Natasha arranged for a vision check-up for Becky a few days ago. We haven’t been to that NHS office before, and Natasha turned out to be overly optimistic about the ease of finding a parking spot near the office. By the time she had parked some distance away and walked with Becky into the reception, it was 7 minutes after the appointment time.
“We cannot take you now”, they were told, “since you are late, starting the appointment right now will push the subsequent appointments back, and we cannot have that.”
Natasha tried to reason with them, but to no avail. She and Becky turned around and left, and I suppose that she will look for another provider when she re-schedules.

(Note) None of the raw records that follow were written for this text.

(** ** Signs

    Rounding keeps the sign of the exact result: [f_sign s f] says that [f]
    is a number (possibly zero or infinite) that does not have the opposite
    sign. *)

Definition f_sign (s : bool) (f : f64) : Prop :=
  match f with
  | S754_zero _ => True
  | S754_finite s' _ _ | S754_infinity s' => s' = s
  | S754_nan => False
  end.

Lemma shr_1_nonneg r : 0 ≤ shr_m r → 0 ≤ shr_m (shr_1 r).
Proof. destruct r as [[|[p|p|]|p] rr rs]; simpl; lia. Qed.

Lemma iter_pos_nonneg p r : 0 ≤ shr_m r → 0 ≤ shr_m (SpecFloat.iter_pos shr_1 p r).
Proof. revert r. induction p; intros r Hr; simpl; auto using shr_1_nonneg. Qed.

Lemma shr_fexp_nonneg m e l : 0 ≤ m → 0 ≤ shr_m (shr_fexp 53 1024 m e l).1.
Proof.
  intros Hm. unfold shr_fexp, shr. set (n := fexp 53 1024 (Zdigits2 m + e) - e).
  assert (0 ≤ shr_m (shr_record_of_loc m l)) as H by (by destruct l as [|[]]).
  destruct n; simpl; auto using iter_pos_nonneg.
Qed.

Lemma binary_round_aux_sign s m e l : 0 ≤ m → f_sign s (binary_round_aux 53 1024 s m e l).
Proof.
  intros Hm. unfold binary_round_aux.
  pose proof (shr_fexp_nonneg m e l Hm) as H1.
  destruct (shr_fexp 53 1024 m e l) as [r1 e1]. cbn [fst] in H1.
  assert (0 ≤ round_nearest_even (shr_m r1) (loc_of_shr_record r1)) as H2.
  { destruct (loc_of_shr_record r1) as [|[]]; simpl; try case_match; lia. }
  pose proof (shr_fexp_nonneg _ e1 loc_Exact H2) as H3.
  destruct (shr_fexp 53 1024 _ e1 loc_Exact) as [r2 e2]. cbn [fst] in H3.
  destruct (shr_m r2); simpl; [done| |lia]. by case_match.
Qed.

Lemma binary_normalize_sign (s : bool) m e z :
  (if s then m ≤ 0 else 0 ≤ m) → f_sign s (binary_normalize 53 1024 m e z).
Proof.
  intros Hm. destruct m as [|p|p]; [done| |]; simpl; unfold binary_round;
    destruct (shl_align _ _ _); destruct s; try lia; by apply binary_round_aux_sign.
Qed.

Lemma of_int_sign (s : bool) z : (if s then z ≤ 0 else 0 ≤ z) → f_sign s (of_int z).
Proof. apply binary_normalize_sign. Qed.

Lemma fadd_sign s a b : f_sign s a → f_sign s b → f_sign s (fadd a b).
Proof.
  destruct a as [sa|sa| |sa ma ea], b as [sb|sb| |sb mb eb]; simpl; try done; intros; subst;
    try (by destruct s); try (by destruct sa, sb).
  cbn [fadd SFadd]. apply binary_normalize_sign.
  destruct s; simpl; lia.
Qed.

Lemma fdiv_sign s a m e : f_sign s a → f_sign s (fdiv a (S754_finite false m e)).
Proof.
  destruct a as [sa|sa| |sa ma ea]; intros Ha; [done|by destruct sa|done|].
  simpl in Ha. subst sa. unfold fdiv, SFdiv, SFdiv_core_binary.
  replace (xorb s false) with s by (by destruct s).
  match goal with |- context [Z.div_eucl ?x _] => set (m' := x) end.
  assert (0 ≤ m') as Hm'.
  { unfold m'. case_match; [done|by apply Z.shiftl_nonneg|done]. }
  pose proof (Z.div_pos m' (Zpos m) Hm' ltac:(lia)) as Hq. unfold Z.div in Hq.
  destruct (Z.div_eucl m' (Zpos m)) as [q r]. by apply binary_round_aux_sign.
Qed.

Lemma fleb_nonpos f : f_sign true f → fleb f f_zero = true.
Proof. destruct f as [[]|[]| |[] m e]; simpl; intros; try done. Qed.

Lemma fltb_nonneg f : f_sign false f → fltb f f_zero = false.
Proof. destruct f as [[]|[]| |[] m e]; simpl; intros; try done. Qed.

(** ** Differences

    A difference of two numbers in order is not negative.  [f_valid] is the
    canonical form every float of a program has. *)

Definition f_valid (f : f64) : Prop := valid_binary 53 1024 f = true.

Can a medical office ever be so efficient as to spend exactly the allotted time on each appointment? Can a patient who is a few minutes late really screw up the entire remaining schedule? For that matter, can anyone remember ever being ushered into the doctor’s office exactly on time of the appointment? I, for one, knew a couple of doctors who came close, but I’m pretty sure that 5-10 minutes later than scheduled is customary.
I think the key here is that an NHS office will likely bill the government and get paid for this visit regardless of whether the services have been provided. A private doctor, conversely, would not want to lose a source of income over a few minutes of inadvertent tardiness.
Beware of being late for NHS appointments!
I’ve never had a doctor be on time. The worst is when they get you in the room and the nurse says the doctor will be in in about 5 minutes and then the doctor doesn’t come in for 25 minutes.
Precisely why we were so stupefied with the outcome of this visit, Matt.
The strangest part of it is thinking about the next patient, who could have showed up 15 minutes early, only to wait in the waiting room while the doctor waited in his/her office, doing nothing, until the clock struck the appropriate time for the appointment to begin.
I assume if we can’t have tardiness, then we certainly can’t deal with the chaos that would come from taking early appointments, right? 😉
I’m pretty sure that early appointment does not exist as a concept in this environment. I’m convinced that the doctor is more than happy to sit idle for a while – the government pays either way.
One time I had a very bad experience (do not ask me what kind of specialist I visited), when I was waiting for almost two hours lying on table ready for doctor to come in……I do not count that I was in office almost 1/2 hour before my time and was admitted to the room only in 2 hours.
The most worth thing was that I had another appointment with dentist (both visits were apart for more than 4 hours)- it was my day off and my intension was to fully use free day.
Can you guess what was my decision? I got up from the torture table, tell everybody good buy (somebody from stuff tried to stop me and tell that doctor will come very soon), and quickly drove to another office to be almost on time to put on my open teeth the cover (coronka).
I think it is not a question that I never forever visited the first office in my life.
The conclusion? Never use your free day for such nasty things.